Habría que investigar los archivos de la municipalidad para saber bien cuándo fue que la burguesía argentina decidió bautizar al viejo límite oeste del barrio de los negros con el doble apellido del quíntuple presidente de Ecuador, Velazco Ibarra, símbolo surrealista del bonapartismo sudamericano, último liberal católico y primer castrista seudo constitucional, usado por el nacionalismo militar de su país para ponerse al frente de todas las combinaciones policlasistas que se inventaron ante cada crisis de exportaciones y deuda externa en las altas montañas de Ayacucho y las hermosas costas del Pacífico.

En lo alto de la vieja cumbre del barrio de esclavos me detengo a observar las sombras del bloque piquetero en la última batalla del Argentinazo con la esperanza que estos improvisados equipos de vóley que ahora ocupan su lugar, conformados por hermosos cuerpos atléticos de bellas travestis con acento caribeño, en sus largas tardes de titánicas olimpíadas arrancadas a las horas de la prostitución obligada por una Buenos Aires hipócrita que no ofrece mejor trabajo ni a las inmigrantes (ni mucho menos a las que no cumplen el molde de la mujer biológica), en algún momento después de las horas de saques largos al fondo de cancha, las epopéyicas definiciones sobre la red buscando el pecho rival, con la birrita barata o el cartón de vino, en medio del fasito o el último atado de Philip Morris de 10 arrancado a la miseria, empiecen sin saberlo, sin tenerlo presente, a charlar de organización y lucha, a dejar que fluya por sus gargantas otra vez el viejo gen de la rebelión que esta lomada atestigua.

Los ombúes de la Plaza Velazco Ibarra no recuerdan. 

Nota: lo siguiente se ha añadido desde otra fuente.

Definition decode_wrapped_material (object_type : ObjectType) (algorithm : Algorithm)
    (value : CborValue) : Result ObjectMaterial :=
  match value with
  | CborArray values =>
      '(kind, values) ← next_field values;
      kind ← wrapped_u8 kind;
      '(material, values) ←
        (if (kind =? WRAPPED_MATERIAL_SECRET)
            && bool_decide (object_type = WrapKey ∨ object_type = HmacKey
                            ∨ object_type = SymmetricKey)
            && negb (bool_decide (object_type = WrapKey) && is_rsa_key algorithm) then
           '(value, values) ← next_field values;
           value ← wrapped_bytes value;
           Ok (Secret value, values)
         else if (kind =? WRAPPED_MATERIAL_PKCS8)
                 && (bool_decide (object_type = AsymmetricKey)
                     || bool_decide (object_type = WrapKey) && is_rsa_key algorithm) then
           '(encoded, values) ← next_field values;
           encoded ← wrapped_bytes encoded;
           material ← asymmetric_material_from_pkcs8 algorithm encoded;
           Ok (material, values)
         else if (kind =? WRAPPED_MATERIAL_OPAQUE)
                 && bool_decide (object_type = Opaque ∨ object_type = Template) then
           '(value, values) ← next_field values;
           value ← wrapped_bytes value;
           Ok (OpaqueMaterial value, values)
         else if (kind =? WRAPPED_MATERIAL_PUBLIC)
                 && bool_decide (object_type = PublicWrapKey) then
           '(value, values) ← next_field values;
           value ← wrapped_bytes value;
           Ok (Public value, values)
         else if (kind =? WRAPPED_MATERIAL_AUTHENTICATION_SYMMETRIC)
                 && bool_decide (object_type = AuthenticationKey) then
           '(value, values) ← next_field values;
           value ← wrapped_bytes value;
           Ok (Authentication (Symmetric value), values)
         else if (kind =? WRAPPED_MATERIAL_AUTHENTICATION_ASYMMETRIC)
                 && bool_decide (object_type = AuthenticationKey) then
           '(value, values) ← next_field values;
           value ← wrapped_bytes value;
           Ok (Authentication (Asymmetric value), values)
         else if (kind =? WRAPPED_MATERIAL_OTP_AEAD)
                 && bool_decide (object_type = OtpAeadKey) then
           '(nonce_id, values) ← next_field values;
           nonce_id ← wrapped_array 4 nonce_id;
           '(key, values) ← next_field values;
           key ← wrapped_bytes key;
           Ok (OtpAeadKeyMaterial nonce_id key, values)
         else Err InvalidData);
      _ ← reject_if (negb (bool_decide (values = []))) InvalidData;
      Ok material
  | _ => Err InvalidData
  end.

(** The metadata and material carried by the eleven fields. *)
Definition decode_wrapped_fields (fields : list CborValue) : Result ObjectRecord :=
  match fields with
  | [schema; version; object_type; id; domains; capabilities; algorithm; origin; label;
     delegated_capabilities; material] =>
      _ ← reject_if (negb (bool_decide (schema = CborText WRAPPED_OBJECT_SCHEMA))) InvalidData;
      version ← wrapped_u8 version;
      _ ← reject_if (negb (version =? WRAPPED_OBJECT_VERSION)) InvalidData;
      object_type ← wrapped_u8 object_type;
      object_type ← ok_or (ObjectTypes.from_byte object_type) InvalidData;
      id ← wrapped_u16 id;
      domains ← wrapped_u16 domains;
      capabilities ← wrapped_array 8 capabilities;
      algorithm_byte ← wrapped_u8 algorithm;
      algorithm ← ok_or (Algorithm.from_byte algorithm_byte) InvalidData;
      origin ← wrapped_u8 origin;
      _ ← reject_if (negb (Z.land origin 0xf0 =? 0)) InvalidData;
      label ← wrapped_bytes label;
      delegated_capabilities ← wrapped_array 8 delegated_capabilities;
      material ← decode_wrapped_material object_type algorithm material;
      Ok (mkObjectRecord
            (mkObjectInfo (from_bytes capabilities) id 0 domains object_type algorithm_byte 0
               origin label (from_bytes delegated_capabilities)) material)
  | _ => Err InvalidData
  end.

Definition decode_wrapped_object (data : bytes) : Result ObjectRecord :=
  _ ← reject_if (u16_max <? len data) WrongLength;
  '(value, position) ← ok_or (cbor_value_from_bytes data) InvalidData;
  _ ← reject_if (negb (position =? len data)) InvalidData;
  match value with
  | CborArray fields =>
      record ← decode_wrapped_fields fields;
      record ← normalize_info_length record;
      _ ← validate record;
      encoded ← encode_wrapped_object record;
      _ ← reject_if (negb (bool_decide (encoded = data))) InvalidData;
      Ok record
  | _ => Err InvalidData
  end.

(** ** AES-CCM wrapping *)

Definition wrap_data (self : Device) (auth : SessionAuthorization) (data : bytes) : Read bytes :=
  '(IdRemainderRequest_ id plaintext) ← lift (decode WrapDataRequest data);
  object ← lift (ccm_wrap_key self auth id);
  nonce ← random_bytes AES_CCM_NONCE_SIZE;
  secret ← lift (object_secret object);
  encrypted ← lift (sum_ok (encrypt_aes_ccm secret nonce plaintext) InvalidData);
  mret (1 :: nonce ++ encrypted).

Definition unwrap_data (self : Device) (auth : SessionAuthorization) (data : bytes) :
    Result bytes :=
  '(IdRemainderRequest_ id wrapped) ← decode UnwrapDataRequest data;
  _ ← reject_if ((len wrapped <? 1 + AES_CCM_NONCE_SIZE + AES_CCM_TAG_SIZE)
                 || negb (bool_decide (head wrapped = Some 1))) WrongLength;
  object ← ccm_wrap_key self auth id;
  secret ← object_secret object;
  nonce ← slice wrapped 1 (1 + AES_CCM_NONCE_SIZE);
  ciphertext ← slice wrapped (1 + AES_CCM_NONCE_SIZE) (len wrapped);
  sum_ok (decrypt_aes_ccm secret nonce ciphertext) InvalidData.

Definition export_wrapped (self : Device) (auth : SessionAuthorization) (data : bytes) :
    Read bytes :=
  '(ExportWrappedRequest_ wrap_id target_key format) ← lift (decode ExportWrappedRequest data);
  _ ← lift (reject_if (is_some_and format (λ format, 1 <? format)) WrongLength);
  wrap_key ← lift (ccm_wrap_key self auth wrap_id);
  target ← lift (ok_or (objects self !! target_key) ObjectNotFound);
  plaintext ← lift (encode_wrapped_object target);
  nonce ← random_bytes AES_CCM_NONCE_SIZE;
  secret ← lift (object_secret wrap_key);
  encrypted ← lift (sum_ok (encrypt_aes_ccm secret nonce plaintext) InvalidData);
  mret (1 :: nonce ++ encrypted).

(** The common end of the two object imports. *)
Definition install_wrapped_object (record : ObjectRecord) : Dev bytes :=
  self ← get_left;
  id ← on_world (resolve_id self (object_type (info record)) (id (info record)));
  let i := set_id id (info record) in
  let record := set_info (set_origin (Z.lor (origin i) 0x10) i) record in
  _ ← lift (validate record);
  let response :=
    ObjectTypes.to_byte (object_type (info record)) :: u16_to_be_bytes id in
  _ ← write_imported_object record;
  mret response.

Definition import_wrapped (auth : SessionAuthorization) (data : bytes) : Dev bytes :=
  '(ImportWrappedRequest_ wrap_id format nonce ciphertext) ←
    lift (decode ImportWrappedRequest data);
  _ ← lift (reject_if (negb (format =? 1) || (len ciphertext <? AES_CCM_TAG_SIZE)) WrongLength);
  self ← get_left;
  wrap_key ← lift (ccm_wrap_key self auth wrap_id);
  secret ← lift (object_secret wrap_key);
  plaintext ← lift (sum_ok (decrypt_aes_ccm secret nonce ciphertext) InvalidData);
  record ← lift (decode_wrapped_object plaintext);
  _ ← lift (authorize_wrapped_creation auth (info record) wrap_key);
  install_wrapped_object record.

(** ** RSA wrapping *)

Definition rsa_aes_wrap (public_key : SoftwarePublicKey) (aes_length : Z)
    (plaintext label_digest : bytes) (mgf_hash : RsaHashAlgorithm) : Read bytes :=
  aes_key ← random_bytes aes_length;
  encrypted_key ← call (encrypt_rsa_oaep_digest public_key aes_key label_digest mgf_hash)
                    InvalidData;
  wrapped ← lift (sum_ok (wrap_aes_kwp aes_key plaintext) InvalidData);
  mret (encrypted_key ++ wrapped).

Definition rsa_aes_unwrap (private_key : SoftwareSigningKey) (wrapped : bytes)
    (modulus_length : Z) (label_digest : bytes) (mgf_hash : RsaHashAlgorithm) : Read bytes :=
  _ ← lift (reject_if (len wrapped <=? modulus_length) WrongLength);
  encrypted_key ← lift (slice wrapped 0 modulus_length);
  aes_key ← call (decrypt_rsa_oaep_digest private_key encrypted_key label_digest mgf_hash)
              InvalidData;
  _ ← lift (reject_if (negb (bool_decide (len aes_key ∈ [16; 24; 32]))) InvalidData);
  rest ← lift (slice wrapped modulus_length (len wrapped));
  lift (sum_ok (unwrap_aes_kwp aes_key rest) InvalidData).

(** The public key of an RSA public wrap key. *)
Definition wrap_public_key (wrap_key : ObjectRecord) : Result SoftwarePublicKey :=
  match material wrap_key with
  | Public modulus => Ok (PublicRsa modulus [1; 0; 1])
  | _ => Err InvalidData
  end.

Definition export_rsa_wrapped (self : Device) (auth : SessionAuthorization) (data : bytes)
    (key_material_only : bool) : Read bytes :=
  '(ExportRsaWrappedFields_ wrap_id target_key aes_algorithm oaep_hash mgf_hash label_hash) ←
    lift (if key_material_only then decode GetRsaWrappedKeyRequest data
          else decode ExportRsaWrappedRequest data);
  wrap_key ← lift (rsa_public_wrap_key self auth wrap_id);
  target ← lift (ok_or (objects self !! target_key) ObjectNotFound);
  if (aes_algorithm =? 0) && (oaep_hash =? 0) && (mgf_hash =? 0) then
    _ ← lift (reject_if (negb (direct_rsa_wrap compiled)) InvalidData);
    _ ← lift (reject_if (negb (fips_mode (options self) =? OPTION_OFF)) InvalidData);
    _ ← lift (reject_if (negb (len label_hash =? 0)) WrongLength);
    _ ← lift (reject_if (negb key_material_only
                         || negb (bool_decide (key_type target_key = SymmetricKey))) InvalidData);
    plaintext ← lift (object_secret target);
    public ← lift (wrap_public_key wrap_key);
    call (encrypt_rsa_pkcs1v15 public plaintext) InvalidData
  else
    hash ← lift (rsa_oaep_hash oaep_hash);
    _ ← lift (reject_if (negb (len label_hash =? rsa_hash_output_length hash)) WrongLength);
    _ ← lift (reject_if
          (key_material_only
           && negb (bool_decide (key_type target_key = AsymmetricKey
                                 ∨ key_type target_key = SymmetricKey))) InvalidData);
    aes_length ← lift (rsa_wrap_aes_length aes_algorithm);
    mgf_hash ← lift (rsa_mgf_hash mgf_hash);
    plaintext ← lift
      (if key_material_only then
         match key_type target_key with
         | AsymmetricKey => asymmetric_pkcs8 target
         | SymmetricKey => object_secret target
         | _ => Err InvalidData
         end
       else encode_wrapped_object target);
    public ← lift (wrap_public_key wrap_key);
    rsa_aes_wrap public aes_length plaintext label_hash mgf_hash.

Definition import_rsa_wrapped (auth : SessionAuthorization) (data : bytes) : Dev bytes :=
  '(ImportRsaWrappedRequest_ wrap_id oaep_hash mgf_hash wrapped_and_label) ←
    lift (decode ImportRsaWrappedRequest data);
  hash ← lift (rsa_oaep_hash oaep_hash);
  let label_length := rsa_hash_output_length hash in
  mgf_hash ← lift (rsa_mgf_hash mgf_hash);
  self ← get_left;
  wrap_key ← lift (rsa_private_wrap_key self auth wrap_id);
  modulus_length ← lift (rsa_modulus_length wrap_key);
  _ ← lift (reject_if (len wrapped_and_label <? modulus_length + 16 + label_length) WrongLength);
  let wrapped_end := len wrapped_and_label - label_length in
  key ← lift (signing_key wrap_key);
  wrapped ← lift (slice wrapped_and_label 0 wrapped_end);
  label ← lift (slice wrapped_and_label wrapped_end (len wrapped_and_label));
  plaintext ← on_world (rsa_aes_unwrap key wrapped modulus_length label mgf_hash);
  record ← lift (decode_wrapped_object plaintext);
  _ ← lift (authorize_wrapped_creation auth (info record) wrap_key);
  install_wrapped_object record.

(** The plaintext of a wrapped key: PKCS#1 v1.5 when no hashes are named, RSA
    with AES key wrapping otherwise. *)
Definition unwrap_rsa_key (self : Device) (wrap_key : ObjectRecord) (modulus_length : Z)
    (object_type : ObjectType) (oaep_hash mgf_hash : Z) (wrapped_and_label : bytes) :
    Read bytes :=
  if (oaep_hash =? 0) && (mgf_hash =? 0) then
    _ ← lift (reject_if (negb (direct_rsa_wrap compiled)) InvalidData);
    _ ← lift (reject_if (negb (fips_mode (options self) =? OPTION_OFF)) InvalidData);
    _ ← lift (reject_if (negb (bool_decide (object_type = SymmetricKey))) InvalidData);
    _ ← lift (reject_if (negb (len wrapped_and_label =? modulus_length)) WrongLength);
    key ← lift (signing_key wrap_key);
    call (decrypt_rsa_pkcs1v15 key wrapped_and_label) InvalidData
  else
    hash ← lift (rsa_oaep_hash oaep_hash);
    let label_digest_length := rsa_hash_output_length hash in
    mgf_hash ← lift (rsa_mgf_hash mgf_hash);
    _ ← lift (reject_if (len wrapped_and_label <=? modulus_length + label_digest_length)
                WrongLength);
    let wrapped_end := len wrapped_and_label - label_digest_length in
    key ← lift (signing_key wrap_key);
    wrapped ← lift (slice wrapped_and_label 0 wrapped_end);
    label ← lift (slice wrapped_and_label wrapped_end (len wrapped_and_label));
    rsa_aes_unwrap key wrapped modulus_length label mgf_hash.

Los árboles no son como nosotros y nosotras, no retienen piezas de pasado que re-elaboran en la sopa nostálgica de la conciencia (qué es nuestra especie sino una regurgitadora permanente de recuerdos). 

Ellos y ellas simplemente saben que bajo la baldoza o el macadam el viejo arroyo corre como napa. Lo saben porque sus raíces absorben el viejo líquido, al viejo río cayendo del cielo y empapando los poros micronésimos de la tierra y sus verdes hojas, sus cortezas malheridas, viven todavía porque simplemente el viejo arroyo sigue fluyendo por sus venas.

Así también espero que no me mienta la intuición, la inspiración poética del viejo luchador que sigue caminando para vender otro libro que permita seguir soñando, que me dice que sin saberlo los pobres y las miserables de la tierra de alguna forma siempre encontramos el camino para absorber las enseñanzas prácticas de la lucha contra el Estado, se llame Rey, se llame Democracia, que nos haga volver a reunir asambleas, conquistar fábricas y reunir a todos los viejos ríos de combatientes en un torrente nuevo y futuro que barra definitivamente la escoria, la empuje al Estuario, la expulse al mar y nos permita gobernarnos.